PROBLEM STATEMENT: From the line with "cu_events : list EventEnvelope;" through the line with "(s : MemoryStore)", inclusive, return each line of the data below exactly and leave the rest out.

RECORDS SUPPLIED:

Lemma attempt_received d r limit del :
  attempt from_str d r (channel limit del) =
  match attempt_out d r with inl e => inl e | inr out => inr (received limit del out) end.
Proof.
  unfold attempt_out, attempt. destruct (dr_build d); [done|]. destruct r as [| |items]; try done.
  rewrite read_stream_received. change (mkChannel [] None) with (channel None []).
  by rewrite read_stream_received.
Qed.

Lemma run_received d n more script limit del :
  run_from from_str d n more script (channel limit del) = received limit del (run_out d n more script).
Proof.
  revert n limit del. induction more as [|more IH]; intros n limit del; cbn [run_from run_out];
    destruct (as_aborted (script n)); try apply emit_failure_received;
    rewrite attempt_received; destruct (attempt_out d _) as [error|out]; try done;
    destruct (is_retryable error); try apply emit_failure_received.
  set (notice := ResponseRetrying _ _ _). rewrite (emit_received limit del [notice]).
  destruct (within limit [notice]) eqn:Hw; simpl.
  - destruct (as_aborted_in_sleep (script n)).
    + destruct (received_app limit del [notice] [failed_event Aborted] Hw) as (limit' & -> & Heq).
      by rewrite emit_failure_received.
    + destruct (received_app limit del [notice] (run_out d (n + 1) more script) Hw) as (limit' & -> & Heq).
      by rewrite IH.
  - destruct limit as [[|k]|]; by simpl in Hw.
Qed.

(** *** The shape of a turn *)

Lemma running_count es : running es ↔ count is_terminal es = 0.
Proof.
  unfold running, count. rewrite length_zero_iff_nil. split.
  - intros H. induction H as [|e es He _ IH]; [done|]. by rewrite filter_cons_False, IH by (by rewrite He).
  - intros H. apply Forall_forall. intros e Hin. destruct (is_terminal e) eqn:He; [|done].
    assert (e ∈ filter (λ e, is_terminal e = true) es) as Hf by by apply list_elem_of_filter.
    rewrite H in Hf. by apply elem_of_nil in Hf.
Qed.
Lemma existsb_one_terminal es : one_terminal es → existsb is_terminal es = true.
Proof. intros (b & e & -> & He & _). rewrite existsb_app. simpl. by rewrite He, orb_true_r. Qed.
Lemma existsb_running es : running es → existsb is_terminal es = false.
Proof. induction 1 as [|e es He _ IH]; simpl; [done|]. by rewrite He. Qed.

Lemma exhausted_items d item decoder :
  (next_events from_str d item decoder).1.2 = true →
  match item with None | Some ItemAborted => True | _ => False end.
Proof.
  unfold next_events. destruct item as [[|[data|]|e]|]; simpl; try done.
  - destruct (decoder_push from_str data decoder) as [[|] ?]; simpl; [|done]. by destruct (with_state _ _).
  - by destruct (with_state _ _).
Qed.
Lemma exhausted_at_end d decoder : (next_events from_str d None decoder).1.2 = true.
Proof. unfold next_events. by destruct (with_state _ _). Qed.

(** Every stream ends with its only terminal event, and its events agree with some state. *)
Lemma stream_ends d items decoder es :
  Agrees es (decoder_state decoder) → ts_completed (decoder_state decoder) = false →
  one_terminal (stream_out d items decoder) ∧ ∃ s, Agrees (es ++ stream_out d items decoder) s.
Proof.
  revert decoder es. induction items as [|item items IH]; intros decoder es Hs Hc;
    cbn [stream_out hd_error].
  - pose proof (exhausted_at_end d decoder) as Hx. pose proof (next_events_tidy d None decoder) as Ht.
    destruct (next_events from_str d None decoder) as [[events exhausted] decoder'] eqn:Hn. cbn [fst snd] in *. subst.
    rewrite orb_true_r. split; [|eauto using next_events_sound]. destruct Ht as [Ht|]; [|done].
    eapply last_pass_ends in Hn; [|done..]. by rewrite existsb_running in Hn.
  - pose proof (exhausted_items d (Some item) decoder) as Hx.
    pose proof (next_events_tidy d (Some item) decoder) as Ht.
    destruct (next_events from_str d (Some item) decoder) as [[events exhausted] decoder'] eqn:Hn.
    cbn [fst snd] in *. pose proof (next_events_sound _ _ _ _ _ _ _ Hs Hn) as Hs'. destruct Ht as [Ht|Ht].
    + rewrite existsb_running by done. destruct exhausted; simpl.
      { eapply last_pass_ends in Hn; [|done|done|by apply Hx]. by rewrite existsb_running in Hn. }
      assert (ts_completed (decoder_state decoder') = false) as Hc'.
      { pose proof (ag_terminal _ _ Hs') as H1. pose proof (ag_terminal _ _ Hs) as H2.
        rewrite count_app, H2, Hc in H1. apply running_count in Ht. rewrite Ht in H1.
        by destruct (ts_completed (decoder_state decoder')). }
      destruct (IH _ _ Hs' Hc') as [(body & e & Hbe & He & Hbody) [s Hfin]].
      rewrite (assoc_L (++)). split; [|by exists s].
      exists (events ++ body), e. rewrite Hbe, (assoc_L (++)). split_and!; [done|done|]. by apply Forall_app.
    + rewrite existsb_one_terminal by done. simpl. eauto.
Qed.

Lemma delay_after_bound p attempt advice : (delay_after p attempt advice <= rp_max_backoff p)%N.
Proof. unfold delay_after, backoff. repeat case_match; lia. Qed.

(** The notices before the last attempt: numbered from [n], each within the delay ceiling. *)
Definition notices_from (d : Driver) (n : N) (notices : list LlmEvent) : Prop :=
  ∀ i e, notices !! i = Some e → ∃ ms reason,
    e = ResponseRetrying (n + N.of_nat i) ms reason ∧ (ms <= as_millis (rp_max_backoff (dr_retry d)))%N.

Lemma failure_agrees e : one_terminal [failed_event e] ∧ ∃ s, Agrees [failed_event e] s.
Proof.
  split; [exists [], (failed_event e); by repeat constructor|].
  exists (close (turn_new "" "")). apply (agrees_terminal []); [apply new_turn_agrees|done..].
Qed.

Lemma attempt_ends d r out : attempt_out d r = inr out → one_terminal out ∧ ∃ s, Agrees out s.
Proof.
  unfold attempt_out, attempt. destruct (dr_build d); [done|]. destruct r as [| |items]; [done..|].
  change (mkChannel [] None) with (channel None []). rewrite read_stream_received. simpl. intros [= <-].
  apply (stream_ends d items (decoder_new _ _ _) []); destruct (dr_kind d); done || apply new_turn_agrees.
Qed.

Lemma run_shape d n more script :
  ∃ notices stream, run_out d n more script = notices ++ stream ∧ length notices ≤ more ∧
    notices_from d n notices ∧ one_terminal stream ∧ ∃ s, Agrees stream s.
Proof.
  assert (∀ n e, ∃ notices stream, [failed_event e] = notices ++ stream ∧ length notices ≤ more ∧
    notices_from d n notices ∧ one_terminal stream ∧ ∃ s, Agrees stream s) as Hfail.
  { intros k e. exists [], [failed_event e]. split_and!; [done|simpl; lia|by intros ? ?| |];
      apply failure_agrees. }
  revert n. induction more as [|more IH]; intros n; cbn [run_out];
    (destruct (as_aborted (script n)); [apply Hfail|]);
    (destruct (attempt_out d (as_response (script n))) as [error|out] eqn:Hout;
     [|exists [], out; split_and!; [done|simpl; lia|by intros ? ?| |]; by eapply attempt_ends]);
    destruct (is_retryable error); try apply Hfail.
  set (notice := ResponseRetrying _ _ _).
  assert (∃ notices stream, (if as_aborted_in_sleep (script n) then [failed_event Aborted]
    else run_out d (n + 1) more script) = notices ++ stream ∧ length notices ≤ more ∧
    notices_from d (n + 1) notices ∧ one_terminal stream ∧ ∃ s, Agrees stream s)
    as (notices & stream & -> & Hlen & Hno & Hone & Hag).
  { destruct (as_aborted_in_sleep (script n)).
    - exists [], [failed_event Aborted]. split_and!; [done|simpl; lia|by intros ? ?| |]; apply failure_agrees.
    - apply IH. intros k e. exists [], [failed_event e].
      split_and!; [done|simpl; lia|by intros ? ?| |]; apply failure_agrees. }
  exists (notice :: notices), stream. split_and!; [done|simpl; lia| |done|done].
  intros [|i] e He; simpl in He.
  - injection He as <-. eexists _, _. split; [unfold notice; by rewrite N.add_0_r|].
    assert (as_millis (delay_after (dr_retry d) n (retry_after error)) <= as_millis (rp_max_backoff (dr_retry d)))%N;
      [|lia]. apply N.Div0.div_le_mono, delay_after_bound.
  - destruct (Hno i e He) as (ms & reason & -> & Hms). exists ms, reason. split; [f_equal; lia|done].
Qed.
(* ===== verification/Storage.v ===== *)
(** * The encrypted event store

    Models [crates/storage/src/lib.rs]: the tables as maps and row lists, a transaction that
    commits or leaves everything as it was, the append-only events, supervisor recovery
    checkpoints, usage and egress rows with their grouping queries, memory rows, blobs, the
    sink of the legacy import, and opening with its schema migrations.  Envelopes, snapshots
    and row bodies are kept decoded: a body of another type is one that does not parse.  Each
    transaction and query may fail, as a function of how many were made before. *)

From stdpp Require Import base gmap strings list sorting pretty.
From Stdlib Require Import Ascii.
From S2P Require Automation.
From S2P Require Import Prelude Text Contracts Policy TaskGraph Supervisor Plugins Memory Usage CoreProjection.

Definition BASELINE_SCHEMA_VERSION : Z := 4.
Definition SCHEMA_VERSION : Z := 6.
Definition PROJECTION_CHECKPOINT_KIND : string := "projection.checkpoint".
Definition PROJECTION_CHECKPOINT_ID : string := "projection.checkpoint".
Definition SUPERVISOR_SNAPSHOT_KIND : string := "agent-supervisor".
Definition SUPERVISOR_RECENT_EVENT_LIMIT : nat := 100.
Definition LEGACY_MEMORY_INDEX_KIND : string := "memory-index".
Definition LEGACY_MEMORY_SYSTEM_KIND : string := "memory-system-v2".
Definition MEMORY_MODEL_KIND : string := "memory-model-v1".
Definition MEMORY_SYSTEM_METADATA_KIND : string := "memory-system-metadata-v3".

(** ** Errors *)

(** The failures of SQLite that the code meets: a statement that cannot run, a violated
    constraint, a column of an unexpected type or range, an unsupported query. *)
Inductive DbError : Type := DbFailure | Constraint | ColumnRange | InvalidQuery | NotADatabase.

Inductive StorageError : Type :=
  | DatabaseError (e : DbError)
  | JsonError
  | MemoryRowError (e : MemoryError)
  | SqlCipherUnavailable
  | UnsupportedEventSchema (version : N)
  | SequenceOutOfRange (sequence : N)
  | SupervisorGoalMismatch (event_goal snapshot_goal : string)
  | DestinationExists (path : string)
  | BlobMissing (hash : string)
  | DowngradeRefused (found supported : Z)
  | UnsupportedDatabaseSchema (version : Z)
  | MigrationBackupRequired (version : Z)
  | MemoryProfileCollision (id existing_profile requested_profile : string)
  | MemoryRowMismatch (id : string)
  | MemoryLinksMismatch (id : string).

(** ** Rows *)

Record ProjectionCheckpoint : Type := mkProjectionCheckpoint {
  pc_projection_snapshot_blob : AppProjection;
  pc_last_sequence : N;
}.

Record SupervisorActivityCheckpoint : Type := mkSupervisorActivityCheckpoint {
  sa_sequence : N;
  sa_event_type : string;
  sa_goal_id : option string;
  sa_task_id : option string;
  sa_timestamp : string;
}.

Record SupervisorRecoveryCheckpoint : Type := mkSupervisorRecoveryCheckpoint {
  sc_snapshot : SupervisorSnapshot;
  sc_last_sequence : N;
  sc_latest_goal_event : option EventEnvelope;
  sc_pending_approval_events : list EventEnvelope;
  sc_recent_activities : list SupervisorActivityCheckpoint;
  sc_replay_base_complete : bool;
}.
Global Instance SupervisorRecoveryCheckpoint_eta : Eta SupervisorRecoveryCheckpoint :=
  λ r, mkSupervisorRecoveryCheckpoint (sc_snapshot r) (sc_last_sequence r) (sc_latest_goal_event r)
    (sc_pending_approval_events r) (sc_recent_activities r) (sc_replay_base_complete r).

Record SupervisorCheckpointUpdate : Type := mkSupervisorCheckpointUpdate {
  cu_snapshot : SupervisorSnapshot;
  cu_events : list EventEnvelope;
}.

(** The body of a runtime snapshot, by the type that was serialized. *)
Inductive Body : Type :=
  | BodyProjection (c : ProjectionCheckpoint)
  | BodySupervisor (c : SupervisorRecoveryCheckpoint)
  | BodyBareSupervisor (s : SupervisorSnapshot)
  | BodyScheduler (s : Automation.SchedulerSnapshot)
  | BodyMemoryModel (m : EmbeddingModel)
  | BodyMemoryMetadata (m : PersistentMemoryMetadata)
  | BodyMemoryIndex (s : MemoryStore)
  | BodyMemorySystem (p : PersistentMemory)
  | BodyLedger (l : UsageLedger)
  | BodyText (json : string).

SOLUTION FOR THIS EXERCISE:
  cu_events : list EventEnvelope;
}.

(** The body of a runtime snapshot, by the type that was serialized. *)
Inductive Body : Type :=
  | BodyProjection (c : ProjectionCheckpoint)
  | BodySupervisor (c : SupervisorRecoveryCheckpoint)
  | BodyBareSupervisor (s : SupervisorSnapshot)
  | BodyScheduler (s : Automation.SchedulerSnapshot)
  | BodyMemoryModel (m : EmbeddingModel)
  | BodyMemoryMetadata (m : PersistentMemoryMetadata)
  | BodyMemoryIndex (s : MemoryStore)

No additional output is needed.